Becky’s first response was to make fists of her hands.

“I hate my nails,” Sam said, holding them out. “I’m always trying new stuff, but they always end up the same way, and everybody just laughs at me anyhow, so I don’t know why I bother. But yours are really cool. I get mine made up that way, it might work.” She wiggled her fingers at the girl. “What d’you think?”

“Maybe,” she said.

Sam was wracking her brain, trying to remember what she knew of this teenage world, feeling hopelessly old.

“The shiny chips make all the difference—that and extensions, of course.”

That did the trick. Becky’s fingers shot out straight. “They’re diamonds,” she said forcefully. “Not chips—that’s why they cost so much.”

Sam didn’t hesitate. In one smooth movement, she brought the open cell phone she’d secreted in her other hand and took a picture of the flashy nails, before Becky could react.

Sam gave her a huge smile, just as quickly pocketing the phone. “Cool. I’ll show those to my nail person and see if she can do the same thing. I really appreciate it. Where did you have yours done?”

But the girl was suspicious. The nails disappeared into fists again, and she tucked her chin in defensively.

“I don’t remember.”

Sam backed away. “That’s okay. It won’t matter. Even if they don’t look exactly right, I’ll be better off than I was. How much did they cost, just so I can be prepared?”

Becky shrugged.

“That’s all right, Becky,” Taylor-Olson said softly, giving Sam a sharp look. “And they are very pretty.”

Unrepentant, Sam stepped outside the examination room. Becky’s problems were her own, in the long run. For her part, Sammie had a job to do, and right now that didn’t include counseling and comfort.
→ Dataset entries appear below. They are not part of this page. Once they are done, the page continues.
#[global] Instance PathParams_eq_dec : EqDecision config.PathParams.
Proof. solve_decision. Defined.

#[global] Instance VaultSecretConfig_eq_dec : EqDecision config.VaultSecretConfig.
Proof. solve_decision. Defined.

#[global] Instance AccountConfig_eq_dec : EqDecision AccountConfig.
Proof. solve_decision. Defined.

(** [Key]: [Id] is a [uuid.UUID], a slice of bytes. *)
Record Key (PrivateKey : Type) : Type :=
  mkKey { key_Id : list byte; key_Address : common.Address; key_PrivateKey : PrivateKey }.

Arguments mkKey {PrivateKey} _ _ _.
Arguments key_Id {PrivateKey} _.
Arguments key_Address {PrivateKey} _.
Arguments key_PrivateKey {PrivateKey} _.

(** *** [strconv.ParseInt(s, 10, 64)], behind [json.Number.Int64] *)

Definition isDigit (c : ascii) : bool :=
  (48 <=? nat_of_ascii c)%nat && (nat_of_ascii c <=? 57)%nat.

(** The digits of [ParseUint], base 10; no digit is a syntax error. *)
Fixpoint parse_digits (s : string) (acc : Z) : option Z :=
  match s with
  | EmptyString => Some acc
  | String c rest =>
      if isDigit c then parse_digits rest (acc * 10 + Z.of_nat (nat_of_ascii c - 48))%Z
      else None
  end.

(** The value, or [None] for a syntax or range error. *)
Definition strconv_ParseInt (s : string) : option Z :=
  match s with
  | EmptyString => None
  | String c rest =>
      let neg := Ascii.eqb c "-" in
      let digits := if Ascii.eqb c "+" || neg then rest else s in
      match digits with
      | EmptyString => None
      | _ =>
          match parse_digits digits 0 with
          | None => None
          | Some un =>
              if negb neg && (2 ^ 63 <=? un)%Z then None
              else if neg && (2 ^ 63 <? un)%Z then None
              else Some (if neg then (- un)%Z else un)
          end
      end
  end.

(** What the manager works with and does not define: the ECDSA keys of
    [crypto], the string form of a UUID, the address of a client and the
    answers of the Vault to its writes and reads, the JSON coding of
    account configs, the file system (the state [FS], changed by
    [writeTemporaryKeyFile] and [os.Rename]), [config.ToAccount], the
    verbs [%v] and [%x] at an address, and the constant [version]. *)
Record platform : Type :=
  mkPlatform {
    PrivateKey : Type;
    FS : Type;
    crypto_FromECDSA : PrivateKey -> list byte;
    crypto_HexToECDSA : string -> outcome PrivateKey;
    crypto_PubkeyToAddress : PrivateKey -> common.Address;
    uuid_String : list byte -> string;
    client_Address : authenticatedClient -> string;
    Logical_Write :
      authenticatedClient -> string -> gmap string api.value
      -> option api.Secret * option error;
    Logical_ReadWithData :
      authenticatedClient -> string -> gmap string (list string)
      -> option api.Secret * option error;
    json_Marshal : AccountConfig -> outcome (list byte);
    checkValid : list byte -> option error;
    decode : list byte -> AccountConfig -> outcome AccountConfig;
    writeTemporaryKeyFile : FS -> string -> list byte -> FS * outcome string;
    os_Rename : FS -> string -> string -> FS * option error;
    ioutil_ReadFile : FS -> string -> outcome (list byte);
    config_ToAccount : AccountConfig -> string -> outcome accounts.Account;
    Address_v : common.Address -> string;
    Address_x : common.Address -> string;
    version : Z }.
Willy was back walking the corridor. He showed his surprise as she closed the door behind her. “That was fast.”

“That was useless,” she said. “The kid’s a clam and I don’t have the time. HCRS can have her.” She pulled out the phone and opened it up to check her photographic skills. “I got this, though.”

He sidled up next to her and peered at the small screen. “What the hell?”

“Her fingernails,” Sam explained. “Very over-the-top. A little ratty now, but primo when they were new.”

He stepped back to study her. “And your point is?”

Sam looked at him pityingly. “They cost a fortune, Sherlock. So who paid for them? I’ll guarantee it wasn’t her or Karen.”

His face cleared. “No shit. Nice work.”